_Raw data:_
+ + + + +
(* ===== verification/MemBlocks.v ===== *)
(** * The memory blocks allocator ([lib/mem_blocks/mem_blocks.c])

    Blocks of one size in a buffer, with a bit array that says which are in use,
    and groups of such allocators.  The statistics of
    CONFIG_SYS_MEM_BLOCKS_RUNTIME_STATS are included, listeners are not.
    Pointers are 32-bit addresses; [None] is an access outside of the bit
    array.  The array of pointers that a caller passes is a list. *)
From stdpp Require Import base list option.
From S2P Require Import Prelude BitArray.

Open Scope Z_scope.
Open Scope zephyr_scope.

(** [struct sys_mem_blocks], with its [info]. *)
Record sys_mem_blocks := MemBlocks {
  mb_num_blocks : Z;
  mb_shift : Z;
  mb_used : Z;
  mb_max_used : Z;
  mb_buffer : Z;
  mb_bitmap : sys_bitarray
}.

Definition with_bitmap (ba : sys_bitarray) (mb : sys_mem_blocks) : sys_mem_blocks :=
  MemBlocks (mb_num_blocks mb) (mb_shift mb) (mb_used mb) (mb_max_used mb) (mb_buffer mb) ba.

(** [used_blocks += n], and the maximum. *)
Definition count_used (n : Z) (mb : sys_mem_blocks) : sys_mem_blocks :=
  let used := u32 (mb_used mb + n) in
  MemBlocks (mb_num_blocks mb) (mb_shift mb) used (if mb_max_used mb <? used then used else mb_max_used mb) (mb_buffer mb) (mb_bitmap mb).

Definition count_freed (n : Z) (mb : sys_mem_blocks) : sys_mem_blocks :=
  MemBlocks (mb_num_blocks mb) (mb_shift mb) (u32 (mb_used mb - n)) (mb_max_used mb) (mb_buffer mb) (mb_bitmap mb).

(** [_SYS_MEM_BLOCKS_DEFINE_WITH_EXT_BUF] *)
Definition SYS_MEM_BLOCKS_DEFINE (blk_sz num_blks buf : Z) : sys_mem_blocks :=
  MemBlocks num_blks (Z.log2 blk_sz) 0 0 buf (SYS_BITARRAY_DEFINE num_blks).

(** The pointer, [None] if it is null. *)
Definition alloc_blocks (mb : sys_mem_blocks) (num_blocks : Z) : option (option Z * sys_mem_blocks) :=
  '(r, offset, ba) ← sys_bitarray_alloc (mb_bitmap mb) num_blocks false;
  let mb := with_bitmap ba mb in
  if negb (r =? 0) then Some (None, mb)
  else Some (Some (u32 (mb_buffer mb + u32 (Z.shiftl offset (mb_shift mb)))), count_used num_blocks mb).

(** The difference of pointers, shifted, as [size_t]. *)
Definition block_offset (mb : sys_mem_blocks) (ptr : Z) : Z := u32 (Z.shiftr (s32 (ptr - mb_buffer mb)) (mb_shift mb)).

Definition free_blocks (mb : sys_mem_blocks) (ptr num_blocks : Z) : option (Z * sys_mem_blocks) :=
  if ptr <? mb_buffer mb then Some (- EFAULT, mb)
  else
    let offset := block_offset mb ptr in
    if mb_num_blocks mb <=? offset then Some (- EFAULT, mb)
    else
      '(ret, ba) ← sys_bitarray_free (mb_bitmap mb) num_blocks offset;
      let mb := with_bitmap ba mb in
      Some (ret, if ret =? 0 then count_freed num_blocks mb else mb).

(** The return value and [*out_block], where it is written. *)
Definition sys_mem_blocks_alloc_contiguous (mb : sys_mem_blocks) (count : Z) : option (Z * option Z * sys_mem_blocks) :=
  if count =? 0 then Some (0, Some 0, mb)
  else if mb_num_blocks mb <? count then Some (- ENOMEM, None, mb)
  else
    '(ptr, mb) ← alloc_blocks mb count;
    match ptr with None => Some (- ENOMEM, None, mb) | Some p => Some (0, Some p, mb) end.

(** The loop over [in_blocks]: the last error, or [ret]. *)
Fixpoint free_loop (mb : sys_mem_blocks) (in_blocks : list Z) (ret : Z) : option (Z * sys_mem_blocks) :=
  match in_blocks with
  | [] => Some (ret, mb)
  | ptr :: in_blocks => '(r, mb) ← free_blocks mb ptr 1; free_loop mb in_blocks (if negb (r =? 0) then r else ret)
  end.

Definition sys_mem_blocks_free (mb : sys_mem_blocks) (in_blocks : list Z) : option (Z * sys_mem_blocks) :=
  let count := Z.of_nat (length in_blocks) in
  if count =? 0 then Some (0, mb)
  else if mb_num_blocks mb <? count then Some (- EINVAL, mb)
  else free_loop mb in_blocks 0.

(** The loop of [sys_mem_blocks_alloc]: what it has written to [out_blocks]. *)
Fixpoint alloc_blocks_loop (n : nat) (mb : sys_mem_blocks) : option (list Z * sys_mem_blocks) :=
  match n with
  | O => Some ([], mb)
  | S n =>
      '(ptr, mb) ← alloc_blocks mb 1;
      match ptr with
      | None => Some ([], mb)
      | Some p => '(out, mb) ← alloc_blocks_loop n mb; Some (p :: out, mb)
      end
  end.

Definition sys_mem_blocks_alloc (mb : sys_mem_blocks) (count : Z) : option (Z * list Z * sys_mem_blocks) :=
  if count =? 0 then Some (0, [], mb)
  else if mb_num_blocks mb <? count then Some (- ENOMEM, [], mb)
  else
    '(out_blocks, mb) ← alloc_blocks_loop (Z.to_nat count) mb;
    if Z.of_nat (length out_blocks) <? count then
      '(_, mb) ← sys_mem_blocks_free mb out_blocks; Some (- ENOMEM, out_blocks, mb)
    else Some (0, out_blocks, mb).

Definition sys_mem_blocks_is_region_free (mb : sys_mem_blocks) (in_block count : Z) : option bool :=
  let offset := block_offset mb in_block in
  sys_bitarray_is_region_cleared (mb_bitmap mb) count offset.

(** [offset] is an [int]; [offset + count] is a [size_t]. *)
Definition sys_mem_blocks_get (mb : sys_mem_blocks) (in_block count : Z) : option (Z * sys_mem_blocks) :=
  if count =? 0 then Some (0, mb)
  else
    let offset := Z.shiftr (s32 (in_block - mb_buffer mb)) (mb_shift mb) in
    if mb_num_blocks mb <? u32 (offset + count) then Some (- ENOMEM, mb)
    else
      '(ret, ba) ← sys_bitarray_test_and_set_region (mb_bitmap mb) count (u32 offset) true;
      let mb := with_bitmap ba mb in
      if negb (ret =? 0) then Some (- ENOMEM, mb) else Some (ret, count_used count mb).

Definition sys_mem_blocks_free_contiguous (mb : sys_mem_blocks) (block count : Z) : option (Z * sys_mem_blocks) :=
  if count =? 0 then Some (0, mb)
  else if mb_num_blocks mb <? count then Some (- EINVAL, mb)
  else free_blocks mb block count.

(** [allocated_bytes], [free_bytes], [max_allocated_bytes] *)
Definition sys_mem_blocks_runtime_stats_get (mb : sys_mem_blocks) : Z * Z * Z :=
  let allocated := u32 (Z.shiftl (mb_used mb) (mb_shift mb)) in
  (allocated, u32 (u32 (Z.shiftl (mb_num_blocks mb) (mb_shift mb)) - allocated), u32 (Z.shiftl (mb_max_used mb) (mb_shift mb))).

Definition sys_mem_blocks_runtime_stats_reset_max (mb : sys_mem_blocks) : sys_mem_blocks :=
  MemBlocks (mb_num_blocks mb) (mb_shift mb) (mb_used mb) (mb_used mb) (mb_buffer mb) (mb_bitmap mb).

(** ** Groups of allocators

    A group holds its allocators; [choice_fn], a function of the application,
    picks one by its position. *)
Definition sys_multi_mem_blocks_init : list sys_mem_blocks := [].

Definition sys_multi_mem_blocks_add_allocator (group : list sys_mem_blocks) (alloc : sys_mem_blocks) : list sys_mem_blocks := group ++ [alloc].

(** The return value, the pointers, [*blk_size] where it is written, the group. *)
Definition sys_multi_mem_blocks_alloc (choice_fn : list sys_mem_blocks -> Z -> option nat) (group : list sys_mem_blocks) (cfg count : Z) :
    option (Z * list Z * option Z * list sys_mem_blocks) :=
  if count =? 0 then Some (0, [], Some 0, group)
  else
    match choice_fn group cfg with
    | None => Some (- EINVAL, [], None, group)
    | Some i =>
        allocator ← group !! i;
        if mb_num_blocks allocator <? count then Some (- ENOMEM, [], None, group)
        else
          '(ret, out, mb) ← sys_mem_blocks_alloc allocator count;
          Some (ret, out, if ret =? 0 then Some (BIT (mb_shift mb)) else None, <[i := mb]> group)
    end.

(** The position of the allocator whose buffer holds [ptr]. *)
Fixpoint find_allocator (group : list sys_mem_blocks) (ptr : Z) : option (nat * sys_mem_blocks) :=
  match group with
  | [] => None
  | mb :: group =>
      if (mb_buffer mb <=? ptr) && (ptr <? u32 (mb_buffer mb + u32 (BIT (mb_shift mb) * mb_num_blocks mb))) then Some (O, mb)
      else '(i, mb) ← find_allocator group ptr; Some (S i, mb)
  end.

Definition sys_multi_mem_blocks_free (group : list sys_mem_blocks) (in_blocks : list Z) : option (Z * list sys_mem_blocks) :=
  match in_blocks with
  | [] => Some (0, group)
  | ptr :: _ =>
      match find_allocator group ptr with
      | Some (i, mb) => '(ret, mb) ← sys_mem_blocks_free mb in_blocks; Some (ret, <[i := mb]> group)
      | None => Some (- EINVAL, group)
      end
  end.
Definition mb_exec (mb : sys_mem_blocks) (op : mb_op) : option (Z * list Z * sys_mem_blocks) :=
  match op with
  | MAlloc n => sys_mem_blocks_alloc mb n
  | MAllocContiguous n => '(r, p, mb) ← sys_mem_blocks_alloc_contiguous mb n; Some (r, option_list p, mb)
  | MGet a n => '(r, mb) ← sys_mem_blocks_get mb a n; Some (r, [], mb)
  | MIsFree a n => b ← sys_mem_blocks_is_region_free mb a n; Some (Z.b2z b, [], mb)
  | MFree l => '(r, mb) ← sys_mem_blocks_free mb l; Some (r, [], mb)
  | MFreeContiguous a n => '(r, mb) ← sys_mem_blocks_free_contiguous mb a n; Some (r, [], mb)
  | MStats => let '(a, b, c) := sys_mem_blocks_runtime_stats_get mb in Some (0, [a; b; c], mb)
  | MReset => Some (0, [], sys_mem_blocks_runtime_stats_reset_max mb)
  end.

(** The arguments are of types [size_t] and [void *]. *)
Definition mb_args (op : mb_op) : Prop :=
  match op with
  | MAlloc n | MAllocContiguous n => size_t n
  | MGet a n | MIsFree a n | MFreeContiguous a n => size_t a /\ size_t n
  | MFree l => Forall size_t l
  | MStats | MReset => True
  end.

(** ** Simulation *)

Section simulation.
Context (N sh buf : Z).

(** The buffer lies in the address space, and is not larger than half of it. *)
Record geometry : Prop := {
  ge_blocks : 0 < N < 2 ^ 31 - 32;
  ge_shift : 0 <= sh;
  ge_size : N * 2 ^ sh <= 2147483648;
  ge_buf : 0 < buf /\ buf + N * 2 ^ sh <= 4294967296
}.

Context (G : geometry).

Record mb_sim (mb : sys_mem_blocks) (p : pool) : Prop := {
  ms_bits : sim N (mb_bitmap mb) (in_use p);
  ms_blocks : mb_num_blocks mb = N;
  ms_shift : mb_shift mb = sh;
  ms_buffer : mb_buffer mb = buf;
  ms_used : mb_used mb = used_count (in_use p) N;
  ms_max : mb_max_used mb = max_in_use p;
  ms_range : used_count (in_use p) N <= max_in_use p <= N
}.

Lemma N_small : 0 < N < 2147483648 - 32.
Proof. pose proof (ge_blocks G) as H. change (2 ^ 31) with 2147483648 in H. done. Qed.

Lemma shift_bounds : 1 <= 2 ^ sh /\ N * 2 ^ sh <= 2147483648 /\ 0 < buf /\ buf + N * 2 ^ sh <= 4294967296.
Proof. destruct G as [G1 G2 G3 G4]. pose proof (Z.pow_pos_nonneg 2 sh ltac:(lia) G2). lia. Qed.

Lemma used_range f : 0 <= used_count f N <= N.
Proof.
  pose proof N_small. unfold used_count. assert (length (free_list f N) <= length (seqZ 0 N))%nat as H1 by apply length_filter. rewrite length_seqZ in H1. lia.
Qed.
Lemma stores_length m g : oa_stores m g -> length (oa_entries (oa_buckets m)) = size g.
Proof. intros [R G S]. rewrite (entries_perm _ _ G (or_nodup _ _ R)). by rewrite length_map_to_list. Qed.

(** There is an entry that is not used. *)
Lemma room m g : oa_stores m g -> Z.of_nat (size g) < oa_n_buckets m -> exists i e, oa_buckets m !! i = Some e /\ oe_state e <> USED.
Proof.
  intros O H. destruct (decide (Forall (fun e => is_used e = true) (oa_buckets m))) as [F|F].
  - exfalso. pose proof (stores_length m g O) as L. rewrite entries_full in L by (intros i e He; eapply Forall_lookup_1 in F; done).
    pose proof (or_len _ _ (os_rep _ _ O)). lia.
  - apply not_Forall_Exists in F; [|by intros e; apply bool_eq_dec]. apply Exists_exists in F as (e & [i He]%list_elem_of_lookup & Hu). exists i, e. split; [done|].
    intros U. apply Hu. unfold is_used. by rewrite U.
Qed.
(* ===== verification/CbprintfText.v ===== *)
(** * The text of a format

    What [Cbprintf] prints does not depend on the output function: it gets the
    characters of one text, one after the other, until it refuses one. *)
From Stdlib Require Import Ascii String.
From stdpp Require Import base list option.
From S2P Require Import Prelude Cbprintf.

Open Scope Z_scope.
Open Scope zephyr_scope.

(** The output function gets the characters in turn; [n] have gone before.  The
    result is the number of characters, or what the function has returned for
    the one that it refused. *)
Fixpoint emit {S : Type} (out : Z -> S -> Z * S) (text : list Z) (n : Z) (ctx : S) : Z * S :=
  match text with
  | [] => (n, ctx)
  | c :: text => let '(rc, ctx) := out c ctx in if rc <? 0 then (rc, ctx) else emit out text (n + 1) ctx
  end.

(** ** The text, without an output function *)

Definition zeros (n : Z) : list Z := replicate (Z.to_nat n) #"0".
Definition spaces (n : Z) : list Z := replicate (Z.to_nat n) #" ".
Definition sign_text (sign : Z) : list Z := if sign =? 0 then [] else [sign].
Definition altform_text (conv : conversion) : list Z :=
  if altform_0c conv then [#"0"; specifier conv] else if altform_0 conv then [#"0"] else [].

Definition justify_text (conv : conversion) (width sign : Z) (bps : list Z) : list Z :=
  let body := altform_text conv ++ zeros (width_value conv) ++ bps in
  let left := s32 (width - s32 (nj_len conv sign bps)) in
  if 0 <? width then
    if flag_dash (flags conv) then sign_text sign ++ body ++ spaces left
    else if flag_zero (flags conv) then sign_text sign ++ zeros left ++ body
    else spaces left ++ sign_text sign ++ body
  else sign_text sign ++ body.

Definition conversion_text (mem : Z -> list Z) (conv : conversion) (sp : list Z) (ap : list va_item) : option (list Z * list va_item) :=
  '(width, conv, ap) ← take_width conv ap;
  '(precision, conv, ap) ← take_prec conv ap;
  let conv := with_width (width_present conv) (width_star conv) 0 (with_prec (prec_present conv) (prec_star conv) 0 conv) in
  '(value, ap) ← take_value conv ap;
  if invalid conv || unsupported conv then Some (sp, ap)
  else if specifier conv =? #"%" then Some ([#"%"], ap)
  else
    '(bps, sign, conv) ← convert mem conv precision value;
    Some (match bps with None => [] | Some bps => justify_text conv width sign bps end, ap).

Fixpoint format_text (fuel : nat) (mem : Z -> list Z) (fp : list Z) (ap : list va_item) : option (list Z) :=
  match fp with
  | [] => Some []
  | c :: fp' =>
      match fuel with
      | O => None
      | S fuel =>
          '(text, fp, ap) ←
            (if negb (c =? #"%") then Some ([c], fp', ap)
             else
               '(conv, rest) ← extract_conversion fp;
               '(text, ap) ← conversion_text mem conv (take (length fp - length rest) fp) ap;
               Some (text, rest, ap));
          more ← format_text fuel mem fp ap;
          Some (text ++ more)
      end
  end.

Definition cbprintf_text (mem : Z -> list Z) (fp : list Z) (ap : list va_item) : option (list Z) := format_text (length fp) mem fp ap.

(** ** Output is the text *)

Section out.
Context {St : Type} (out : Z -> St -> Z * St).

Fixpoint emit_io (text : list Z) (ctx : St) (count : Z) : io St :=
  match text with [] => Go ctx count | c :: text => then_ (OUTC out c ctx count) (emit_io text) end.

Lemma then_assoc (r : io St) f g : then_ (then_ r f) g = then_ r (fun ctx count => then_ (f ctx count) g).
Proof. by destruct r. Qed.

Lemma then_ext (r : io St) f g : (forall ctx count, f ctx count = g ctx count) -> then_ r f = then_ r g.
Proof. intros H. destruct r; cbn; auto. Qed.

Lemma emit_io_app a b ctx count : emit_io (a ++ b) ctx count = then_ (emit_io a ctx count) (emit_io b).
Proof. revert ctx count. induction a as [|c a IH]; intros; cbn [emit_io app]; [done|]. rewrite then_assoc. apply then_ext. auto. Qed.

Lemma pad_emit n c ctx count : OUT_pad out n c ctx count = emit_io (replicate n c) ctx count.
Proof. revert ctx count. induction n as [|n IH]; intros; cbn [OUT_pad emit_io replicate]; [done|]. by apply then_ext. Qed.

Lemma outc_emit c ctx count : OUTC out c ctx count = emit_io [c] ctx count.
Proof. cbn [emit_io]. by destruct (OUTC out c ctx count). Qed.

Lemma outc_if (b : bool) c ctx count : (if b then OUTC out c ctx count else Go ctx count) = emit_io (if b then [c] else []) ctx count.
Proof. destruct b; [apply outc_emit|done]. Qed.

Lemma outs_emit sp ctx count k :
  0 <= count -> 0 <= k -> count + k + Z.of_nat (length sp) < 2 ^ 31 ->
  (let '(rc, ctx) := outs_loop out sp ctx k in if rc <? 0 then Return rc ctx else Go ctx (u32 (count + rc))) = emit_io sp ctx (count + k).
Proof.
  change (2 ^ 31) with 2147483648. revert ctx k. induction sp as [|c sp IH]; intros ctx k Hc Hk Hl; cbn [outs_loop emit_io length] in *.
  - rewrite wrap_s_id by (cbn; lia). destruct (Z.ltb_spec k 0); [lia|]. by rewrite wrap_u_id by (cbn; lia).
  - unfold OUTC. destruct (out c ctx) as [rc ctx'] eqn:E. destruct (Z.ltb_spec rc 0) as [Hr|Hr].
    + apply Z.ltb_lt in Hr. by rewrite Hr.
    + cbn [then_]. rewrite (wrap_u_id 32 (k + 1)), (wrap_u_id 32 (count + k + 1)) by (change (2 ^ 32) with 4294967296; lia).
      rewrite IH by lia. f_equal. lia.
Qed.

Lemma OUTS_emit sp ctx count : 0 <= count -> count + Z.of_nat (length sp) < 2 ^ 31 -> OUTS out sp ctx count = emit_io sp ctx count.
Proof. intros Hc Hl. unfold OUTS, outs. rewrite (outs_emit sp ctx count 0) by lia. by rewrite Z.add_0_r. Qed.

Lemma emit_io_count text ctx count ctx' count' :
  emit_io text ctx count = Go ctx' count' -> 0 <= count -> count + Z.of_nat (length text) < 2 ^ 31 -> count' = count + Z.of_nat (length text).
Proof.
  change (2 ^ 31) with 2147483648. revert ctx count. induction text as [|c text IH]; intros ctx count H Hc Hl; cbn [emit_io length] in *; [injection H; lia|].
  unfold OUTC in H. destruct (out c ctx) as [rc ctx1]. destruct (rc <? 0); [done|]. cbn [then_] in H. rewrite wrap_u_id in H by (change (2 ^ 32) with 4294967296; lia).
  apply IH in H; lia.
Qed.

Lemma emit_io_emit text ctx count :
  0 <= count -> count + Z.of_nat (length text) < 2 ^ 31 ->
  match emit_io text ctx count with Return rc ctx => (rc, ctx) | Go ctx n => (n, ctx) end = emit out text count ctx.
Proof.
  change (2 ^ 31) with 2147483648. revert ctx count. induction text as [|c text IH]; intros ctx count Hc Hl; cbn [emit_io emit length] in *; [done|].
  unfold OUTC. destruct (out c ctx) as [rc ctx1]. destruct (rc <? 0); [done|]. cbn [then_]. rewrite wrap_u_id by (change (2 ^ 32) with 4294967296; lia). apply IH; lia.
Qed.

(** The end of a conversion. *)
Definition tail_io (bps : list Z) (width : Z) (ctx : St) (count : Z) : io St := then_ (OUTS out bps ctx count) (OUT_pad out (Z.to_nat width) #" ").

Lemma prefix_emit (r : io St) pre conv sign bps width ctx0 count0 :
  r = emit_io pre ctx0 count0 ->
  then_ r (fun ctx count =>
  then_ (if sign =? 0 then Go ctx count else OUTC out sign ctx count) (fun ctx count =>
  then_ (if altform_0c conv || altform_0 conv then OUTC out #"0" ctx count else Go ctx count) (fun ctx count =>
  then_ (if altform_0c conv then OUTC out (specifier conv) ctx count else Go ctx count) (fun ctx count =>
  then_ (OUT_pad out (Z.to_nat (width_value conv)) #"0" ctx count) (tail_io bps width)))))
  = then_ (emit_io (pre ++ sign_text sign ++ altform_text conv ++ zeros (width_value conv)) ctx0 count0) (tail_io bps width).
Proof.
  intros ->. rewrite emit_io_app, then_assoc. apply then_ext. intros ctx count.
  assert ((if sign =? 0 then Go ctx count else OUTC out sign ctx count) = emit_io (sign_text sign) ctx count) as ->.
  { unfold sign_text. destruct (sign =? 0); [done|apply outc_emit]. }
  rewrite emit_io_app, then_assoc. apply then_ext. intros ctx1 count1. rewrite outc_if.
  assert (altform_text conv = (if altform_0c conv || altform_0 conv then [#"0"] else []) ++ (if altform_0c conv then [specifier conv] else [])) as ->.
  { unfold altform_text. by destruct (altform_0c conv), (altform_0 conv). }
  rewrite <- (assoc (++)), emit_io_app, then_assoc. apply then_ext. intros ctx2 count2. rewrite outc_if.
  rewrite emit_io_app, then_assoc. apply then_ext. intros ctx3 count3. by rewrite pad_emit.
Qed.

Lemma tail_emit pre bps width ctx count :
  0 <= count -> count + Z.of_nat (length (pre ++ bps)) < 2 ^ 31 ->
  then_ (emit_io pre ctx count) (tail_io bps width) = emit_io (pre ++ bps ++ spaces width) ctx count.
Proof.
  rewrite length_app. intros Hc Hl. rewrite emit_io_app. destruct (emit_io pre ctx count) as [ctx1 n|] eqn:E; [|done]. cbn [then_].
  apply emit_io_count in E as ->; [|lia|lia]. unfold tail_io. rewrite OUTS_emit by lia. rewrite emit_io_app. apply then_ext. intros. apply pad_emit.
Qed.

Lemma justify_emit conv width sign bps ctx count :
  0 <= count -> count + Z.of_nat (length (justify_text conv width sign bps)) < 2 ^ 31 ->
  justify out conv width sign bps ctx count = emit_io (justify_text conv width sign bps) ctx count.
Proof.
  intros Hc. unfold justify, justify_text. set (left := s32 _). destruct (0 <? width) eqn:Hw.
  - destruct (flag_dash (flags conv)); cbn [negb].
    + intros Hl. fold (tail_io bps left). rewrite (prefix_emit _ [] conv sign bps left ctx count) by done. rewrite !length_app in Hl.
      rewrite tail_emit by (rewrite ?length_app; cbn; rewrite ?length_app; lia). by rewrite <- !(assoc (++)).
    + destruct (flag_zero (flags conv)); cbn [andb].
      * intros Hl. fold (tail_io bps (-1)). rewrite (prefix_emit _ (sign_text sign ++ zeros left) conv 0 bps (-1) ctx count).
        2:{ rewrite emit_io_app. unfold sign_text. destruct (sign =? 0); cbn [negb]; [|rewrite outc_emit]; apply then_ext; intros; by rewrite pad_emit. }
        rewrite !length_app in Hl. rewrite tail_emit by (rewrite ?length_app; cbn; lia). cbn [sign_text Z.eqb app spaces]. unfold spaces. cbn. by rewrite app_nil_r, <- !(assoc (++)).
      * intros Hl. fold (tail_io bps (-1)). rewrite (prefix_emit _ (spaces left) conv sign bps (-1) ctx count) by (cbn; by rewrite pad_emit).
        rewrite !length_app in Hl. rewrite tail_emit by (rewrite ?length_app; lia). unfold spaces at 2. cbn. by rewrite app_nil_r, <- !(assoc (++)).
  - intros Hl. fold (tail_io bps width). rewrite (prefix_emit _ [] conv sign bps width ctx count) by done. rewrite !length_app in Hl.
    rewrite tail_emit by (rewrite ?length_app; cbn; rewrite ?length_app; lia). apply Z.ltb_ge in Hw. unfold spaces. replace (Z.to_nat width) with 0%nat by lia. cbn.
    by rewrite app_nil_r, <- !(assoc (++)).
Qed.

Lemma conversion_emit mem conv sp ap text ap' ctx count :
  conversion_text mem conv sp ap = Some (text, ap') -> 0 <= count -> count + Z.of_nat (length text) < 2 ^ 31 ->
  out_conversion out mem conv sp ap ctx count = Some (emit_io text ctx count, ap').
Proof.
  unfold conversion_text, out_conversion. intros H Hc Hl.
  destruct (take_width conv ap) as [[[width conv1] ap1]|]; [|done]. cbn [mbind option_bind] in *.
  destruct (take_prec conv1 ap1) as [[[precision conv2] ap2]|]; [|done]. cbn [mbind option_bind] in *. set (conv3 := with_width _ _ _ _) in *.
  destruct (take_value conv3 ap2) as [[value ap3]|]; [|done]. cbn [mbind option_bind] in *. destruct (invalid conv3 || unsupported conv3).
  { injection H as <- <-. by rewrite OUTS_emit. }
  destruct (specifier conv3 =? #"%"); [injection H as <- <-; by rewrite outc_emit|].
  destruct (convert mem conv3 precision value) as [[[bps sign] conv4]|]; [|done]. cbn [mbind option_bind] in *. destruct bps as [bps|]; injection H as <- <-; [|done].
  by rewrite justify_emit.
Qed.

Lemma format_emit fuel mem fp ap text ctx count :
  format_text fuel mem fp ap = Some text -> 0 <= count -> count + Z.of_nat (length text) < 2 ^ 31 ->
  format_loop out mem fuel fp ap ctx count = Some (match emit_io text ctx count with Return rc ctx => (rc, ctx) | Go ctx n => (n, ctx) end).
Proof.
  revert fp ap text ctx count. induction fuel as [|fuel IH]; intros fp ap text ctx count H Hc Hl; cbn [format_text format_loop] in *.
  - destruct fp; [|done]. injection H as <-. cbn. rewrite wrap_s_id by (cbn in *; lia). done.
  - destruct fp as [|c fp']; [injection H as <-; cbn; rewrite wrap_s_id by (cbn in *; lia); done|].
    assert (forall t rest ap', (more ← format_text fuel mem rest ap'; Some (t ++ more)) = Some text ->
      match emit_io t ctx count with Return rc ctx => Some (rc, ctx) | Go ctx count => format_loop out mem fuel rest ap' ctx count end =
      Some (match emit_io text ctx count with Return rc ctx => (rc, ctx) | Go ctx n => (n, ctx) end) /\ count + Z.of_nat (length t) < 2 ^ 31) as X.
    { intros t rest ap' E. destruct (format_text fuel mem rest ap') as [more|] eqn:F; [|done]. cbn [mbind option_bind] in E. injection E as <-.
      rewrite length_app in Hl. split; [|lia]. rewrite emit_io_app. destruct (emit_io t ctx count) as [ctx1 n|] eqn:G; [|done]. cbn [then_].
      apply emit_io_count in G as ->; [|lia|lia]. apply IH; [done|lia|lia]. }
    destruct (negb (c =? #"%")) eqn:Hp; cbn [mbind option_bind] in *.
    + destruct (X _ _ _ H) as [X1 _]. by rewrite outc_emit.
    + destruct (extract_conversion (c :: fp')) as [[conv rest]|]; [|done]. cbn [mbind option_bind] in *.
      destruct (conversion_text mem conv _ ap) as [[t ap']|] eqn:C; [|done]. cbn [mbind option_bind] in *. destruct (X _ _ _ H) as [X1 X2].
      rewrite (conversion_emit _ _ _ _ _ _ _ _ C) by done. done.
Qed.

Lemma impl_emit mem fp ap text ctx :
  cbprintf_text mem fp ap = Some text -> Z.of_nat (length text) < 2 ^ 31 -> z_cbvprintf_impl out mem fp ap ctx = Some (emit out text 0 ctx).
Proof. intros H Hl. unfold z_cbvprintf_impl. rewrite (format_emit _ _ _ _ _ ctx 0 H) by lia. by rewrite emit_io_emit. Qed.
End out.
+ + + + +
_Instructions to follow:_ If a line in the material above holds the word "MIsFree", count it, then give the total as a bare number.

_Output of the task:_ 2